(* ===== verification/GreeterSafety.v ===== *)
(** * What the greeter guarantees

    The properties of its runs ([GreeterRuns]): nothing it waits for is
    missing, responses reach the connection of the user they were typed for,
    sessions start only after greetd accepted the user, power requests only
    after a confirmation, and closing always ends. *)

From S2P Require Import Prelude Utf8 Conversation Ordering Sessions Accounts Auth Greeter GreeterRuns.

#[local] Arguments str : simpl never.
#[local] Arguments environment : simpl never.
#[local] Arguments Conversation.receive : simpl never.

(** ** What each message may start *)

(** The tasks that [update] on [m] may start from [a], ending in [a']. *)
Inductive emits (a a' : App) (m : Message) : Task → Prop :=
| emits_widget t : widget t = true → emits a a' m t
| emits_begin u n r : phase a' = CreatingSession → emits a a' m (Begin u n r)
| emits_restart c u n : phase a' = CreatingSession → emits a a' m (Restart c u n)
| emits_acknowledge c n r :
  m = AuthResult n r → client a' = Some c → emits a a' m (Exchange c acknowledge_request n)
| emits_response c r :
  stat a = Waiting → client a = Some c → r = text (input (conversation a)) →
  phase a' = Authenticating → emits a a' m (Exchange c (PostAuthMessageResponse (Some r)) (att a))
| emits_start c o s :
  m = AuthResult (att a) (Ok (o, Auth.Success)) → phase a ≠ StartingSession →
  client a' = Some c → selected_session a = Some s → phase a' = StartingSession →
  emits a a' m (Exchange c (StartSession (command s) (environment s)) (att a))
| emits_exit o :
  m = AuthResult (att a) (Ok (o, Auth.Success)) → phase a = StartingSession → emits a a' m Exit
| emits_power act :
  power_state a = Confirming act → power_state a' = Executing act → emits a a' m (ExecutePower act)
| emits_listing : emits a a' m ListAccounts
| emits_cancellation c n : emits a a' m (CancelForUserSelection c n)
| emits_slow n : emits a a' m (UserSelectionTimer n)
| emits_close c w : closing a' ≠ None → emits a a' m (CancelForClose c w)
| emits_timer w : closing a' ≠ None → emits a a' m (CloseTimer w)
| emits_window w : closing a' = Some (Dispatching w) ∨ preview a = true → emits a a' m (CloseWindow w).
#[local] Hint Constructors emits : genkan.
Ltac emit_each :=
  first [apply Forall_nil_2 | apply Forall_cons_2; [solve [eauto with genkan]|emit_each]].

*-*-*

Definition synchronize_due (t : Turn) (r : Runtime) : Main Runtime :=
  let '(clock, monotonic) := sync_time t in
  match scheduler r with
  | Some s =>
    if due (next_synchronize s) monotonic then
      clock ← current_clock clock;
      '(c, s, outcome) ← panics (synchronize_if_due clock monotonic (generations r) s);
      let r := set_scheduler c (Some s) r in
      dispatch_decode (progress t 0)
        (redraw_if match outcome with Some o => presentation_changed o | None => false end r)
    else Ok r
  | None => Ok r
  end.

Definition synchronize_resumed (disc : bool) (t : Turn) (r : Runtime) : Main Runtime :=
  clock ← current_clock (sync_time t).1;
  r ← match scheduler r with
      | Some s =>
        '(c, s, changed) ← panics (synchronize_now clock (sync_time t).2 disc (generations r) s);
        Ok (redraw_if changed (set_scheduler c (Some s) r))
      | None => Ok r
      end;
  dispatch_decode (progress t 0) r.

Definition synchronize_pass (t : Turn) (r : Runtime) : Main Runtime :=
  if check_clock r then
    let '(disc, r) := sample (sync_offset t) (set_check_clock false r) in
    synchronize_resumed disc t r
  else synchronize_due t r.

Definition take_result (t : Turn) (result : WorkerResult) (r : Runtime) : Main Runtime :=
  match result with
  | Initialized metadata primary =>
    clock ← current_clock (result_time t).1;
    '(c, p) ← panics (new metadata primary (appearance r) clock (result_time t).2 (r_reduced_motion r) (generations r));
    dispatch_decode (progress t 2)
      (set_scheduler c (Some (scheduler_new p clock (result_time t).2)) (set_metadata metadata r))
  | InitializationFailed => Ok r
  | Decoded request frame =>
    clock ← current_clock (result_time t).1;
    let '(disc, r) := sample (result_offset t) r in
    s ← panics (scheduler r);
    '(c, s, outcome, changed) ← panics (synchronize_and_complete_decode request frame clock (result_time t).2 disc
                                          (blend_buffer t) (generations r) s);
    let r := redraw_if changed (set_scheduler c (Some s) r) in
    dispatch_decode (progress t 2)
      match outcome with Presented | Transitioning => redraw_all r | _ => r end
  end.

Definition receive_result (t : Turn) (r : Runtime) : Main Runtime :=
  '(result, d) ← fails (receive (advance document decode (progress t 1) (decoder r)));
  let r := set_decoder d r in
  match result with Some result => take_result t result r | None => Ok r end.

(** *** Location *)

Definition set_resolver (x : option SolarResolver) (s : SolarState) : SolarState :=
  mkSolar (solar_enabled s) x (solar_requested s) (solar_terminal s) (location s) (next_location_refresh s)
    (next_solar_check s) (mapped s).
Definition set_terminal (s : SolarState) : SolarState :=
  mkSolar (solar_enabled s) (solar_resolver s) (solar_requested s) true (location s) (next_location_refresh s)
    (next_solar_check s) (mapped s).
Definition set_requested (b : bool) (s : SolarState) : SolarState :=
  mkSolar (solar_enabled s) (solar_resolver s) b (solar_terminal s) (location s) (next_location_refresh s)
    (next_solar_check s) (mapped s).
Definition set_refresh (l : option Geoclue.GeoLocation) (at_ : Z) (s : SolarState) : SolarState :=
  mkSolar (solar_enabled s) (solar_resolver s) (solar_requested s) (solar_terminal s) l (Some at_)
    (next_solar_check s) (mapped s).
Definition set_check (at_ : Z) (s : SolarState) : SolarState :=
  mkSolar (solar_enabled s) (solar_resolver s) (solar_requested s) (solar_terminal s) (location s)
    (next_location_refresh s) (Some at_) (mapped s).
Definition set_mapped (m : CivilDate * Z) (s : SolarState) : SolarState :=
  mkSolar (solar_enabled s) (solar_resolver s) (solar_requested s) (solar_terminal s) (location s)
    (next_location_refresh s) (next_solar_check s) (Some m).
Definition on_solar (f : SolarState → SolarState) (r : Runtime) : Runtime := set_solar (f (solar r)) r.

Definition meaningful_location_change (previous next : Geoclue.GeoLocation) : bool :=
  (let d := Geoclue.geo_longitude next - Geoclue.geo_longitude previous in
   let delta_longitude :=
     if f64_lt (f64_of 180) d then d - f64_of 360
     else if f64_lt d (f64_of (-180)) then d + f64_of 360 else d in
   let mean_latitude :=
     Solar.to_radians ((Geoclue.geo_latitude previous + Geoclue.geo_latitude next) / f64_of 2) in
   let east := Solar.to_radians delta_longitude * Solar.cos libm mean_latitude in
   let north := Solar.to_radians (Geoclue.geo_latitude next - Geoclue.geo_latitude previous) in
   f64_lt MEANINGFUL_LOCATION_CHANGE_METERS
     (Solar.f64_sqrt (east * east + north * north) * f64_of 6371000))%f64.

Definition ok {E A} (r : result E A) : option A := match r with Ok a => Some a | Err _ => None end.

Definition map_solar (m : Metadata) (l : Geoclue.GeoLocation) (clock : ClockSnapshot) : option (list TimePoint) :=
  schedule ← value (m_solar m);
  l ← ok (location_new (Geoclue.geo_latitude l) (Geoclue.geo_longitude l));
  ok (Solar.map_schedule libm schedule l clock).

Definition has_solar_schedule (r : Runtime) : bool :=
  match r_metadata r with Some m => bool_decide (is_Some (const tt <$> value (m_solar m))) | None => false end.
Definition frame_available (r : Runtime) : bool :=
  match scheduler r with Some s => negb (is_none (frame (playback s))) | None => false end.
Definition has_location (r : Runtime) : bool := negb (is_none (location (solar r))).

*-*-*

• [EXERCISE] When a line of the data holds the string "after", pick it out and copy it.

• [WORKED SOLUTION]
    sessions start only after greetd accepted the user, power requests only
    after a confirmation, and closing always ends. *)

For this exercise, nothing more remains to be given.